In the records below, find the line containing "(** ** Padding *)" and the line containing "assert (forall lo"; please repeat exactly the lines from one to the other, both included, and nothing more.

----- RECORDS TO USE -----

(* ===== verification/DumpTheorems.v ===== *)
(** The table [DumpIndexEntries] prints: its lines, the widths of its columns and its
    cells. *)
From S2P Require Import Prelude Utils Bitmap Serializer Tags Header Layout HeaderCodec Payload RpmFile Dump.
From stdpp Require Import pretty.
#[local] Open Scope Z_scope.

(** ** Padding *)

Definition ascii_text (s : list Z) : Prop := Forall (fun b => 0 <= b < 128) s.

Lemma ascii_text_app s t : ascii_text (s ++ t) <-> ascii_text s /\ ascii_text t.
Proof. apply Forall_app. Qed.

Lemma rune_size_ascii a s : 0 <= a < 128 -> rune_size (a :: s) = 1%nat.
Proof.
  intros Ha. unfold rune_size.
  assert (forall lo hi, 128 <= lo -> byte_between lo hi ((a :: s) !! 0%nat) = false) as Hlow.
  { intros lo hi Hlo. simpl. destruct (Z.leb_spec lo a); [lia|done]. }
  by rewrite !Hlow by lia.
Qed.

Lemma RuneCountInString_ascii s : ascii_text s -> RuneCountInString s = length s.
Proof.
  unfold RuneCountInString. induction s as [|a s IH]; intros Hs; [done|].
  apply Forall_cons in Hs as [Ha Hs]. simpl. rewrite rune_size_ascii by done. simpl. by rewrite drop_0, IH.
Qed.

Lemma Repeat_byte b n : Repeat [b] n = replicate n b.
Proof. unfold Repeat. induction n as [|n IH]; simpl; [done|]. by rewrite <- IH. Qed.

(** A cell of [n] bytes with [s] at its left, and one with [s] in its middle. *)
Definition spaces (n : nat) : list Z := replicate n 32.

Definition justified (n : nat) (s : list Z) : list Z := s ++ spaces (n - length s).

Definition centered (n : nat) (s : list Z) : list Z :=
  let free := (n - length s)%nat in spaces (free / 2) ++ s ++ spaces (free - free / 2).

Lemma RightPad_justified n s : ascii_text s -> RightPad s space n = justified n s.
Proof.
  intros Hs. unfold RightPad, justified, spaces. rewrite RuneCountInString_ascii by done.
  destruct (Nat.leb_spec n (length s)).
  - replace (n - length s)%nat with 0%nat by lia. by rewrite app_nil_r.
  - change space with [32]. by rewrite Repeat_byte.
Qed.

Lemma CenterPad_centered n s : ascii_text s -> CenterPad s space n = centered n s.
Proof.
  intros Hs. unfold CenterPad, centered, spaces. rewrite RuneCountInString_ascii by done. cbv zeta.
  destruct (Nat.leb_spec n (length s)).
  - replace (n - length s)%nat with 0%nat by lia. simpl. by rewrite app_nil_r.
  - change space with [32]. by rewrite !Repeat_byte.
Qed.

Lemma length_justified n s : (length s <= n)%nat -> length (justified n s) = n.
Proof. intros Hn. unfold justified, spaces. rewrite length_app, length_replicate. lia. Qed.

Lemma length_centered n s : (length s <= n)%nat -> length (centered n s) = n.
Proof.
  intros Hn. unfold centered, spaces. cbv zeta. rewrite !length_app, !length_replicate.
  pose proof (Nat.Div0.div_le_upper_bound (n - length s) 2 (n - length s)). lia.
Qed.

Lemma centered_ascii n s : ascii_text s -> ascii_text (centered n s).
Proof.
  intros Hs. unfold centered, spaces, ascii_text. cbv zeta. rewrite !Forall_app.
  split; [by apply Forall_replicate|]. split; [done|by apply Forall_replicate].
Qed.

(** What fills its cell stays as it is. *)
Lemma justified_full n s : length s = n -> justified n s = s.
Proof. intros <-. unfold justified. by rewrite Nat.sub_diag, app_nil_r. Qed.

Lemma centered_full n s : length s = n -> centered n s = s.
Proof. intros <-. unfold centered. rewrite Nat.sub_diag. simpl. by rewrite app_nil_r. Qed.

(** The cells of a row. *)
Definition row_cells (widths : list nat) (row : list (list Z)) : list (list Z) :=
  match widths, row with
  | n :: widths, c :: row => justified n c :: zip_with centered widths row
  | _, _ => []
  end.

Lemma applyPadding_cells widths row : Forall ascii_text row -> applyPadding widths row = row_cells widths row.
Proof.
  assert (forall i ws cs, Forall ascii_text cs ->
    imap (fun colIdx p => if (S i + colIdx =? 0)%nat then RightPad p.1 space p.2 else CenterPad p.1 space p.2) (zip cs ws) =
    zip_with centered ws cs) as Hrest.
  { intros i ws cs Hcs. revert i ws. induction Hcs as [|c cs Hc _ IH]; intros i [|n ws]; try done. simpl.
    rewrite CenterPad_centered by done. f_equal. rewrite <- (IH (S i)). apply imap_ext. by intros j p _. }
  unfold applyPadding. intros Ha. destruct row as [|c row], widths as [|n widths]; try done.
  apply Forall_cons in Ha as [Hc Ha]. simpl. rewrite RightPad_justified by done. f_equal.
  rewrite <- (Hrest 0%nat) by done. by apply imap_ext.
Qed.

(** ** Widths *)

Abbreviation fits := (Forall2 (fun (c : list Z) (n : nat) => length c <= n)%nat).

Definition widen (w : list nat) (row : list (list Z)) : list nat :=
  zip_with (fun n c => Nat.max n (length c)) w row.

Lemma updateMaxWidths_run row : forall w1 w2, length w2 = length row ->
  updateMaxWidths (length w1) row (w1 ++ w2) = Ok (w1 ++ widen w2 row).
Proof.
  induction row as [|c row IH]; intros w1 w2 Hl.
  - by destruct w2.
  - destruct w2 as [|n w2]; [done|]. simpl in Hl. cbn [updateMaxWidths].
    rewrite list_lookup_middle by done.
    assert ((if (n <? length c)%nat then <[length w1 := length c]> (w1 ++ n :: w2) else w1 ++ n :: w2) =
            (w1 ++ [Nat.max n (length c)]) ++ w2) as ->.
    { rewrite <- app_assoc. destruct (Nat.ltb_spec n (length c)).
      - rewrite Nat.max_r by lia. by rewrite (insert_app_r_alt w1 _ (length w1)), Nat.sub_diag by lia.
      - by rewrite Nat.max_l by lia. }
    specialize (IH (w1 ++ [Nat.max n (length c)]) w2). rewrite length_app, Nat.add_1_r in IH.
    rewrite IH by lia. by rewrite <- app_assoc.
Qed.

-----

EXERCISE RESULT:
(** ** Padding *)

Definition ascii_text (s : list Z) : Prop := Forall (fun b => 0 <= b < 128) s.

Lemma ascii_text_app s t : ascii_text (s ++ t) <-> ascii_text s /\ ascii_text t.
Proof. apply Forall_app. Qed.

Lemma rune_size_ascii a s : 0 <= a < 128 -> rune_size (a :: s) = 1%nat.
Proof.
  intros Ha. unfold rune_size.
  assert (forall lo hi, 128 <= lo -> byte_between lo hi ((a :: s) !! 0%nat) = false) as Hlow.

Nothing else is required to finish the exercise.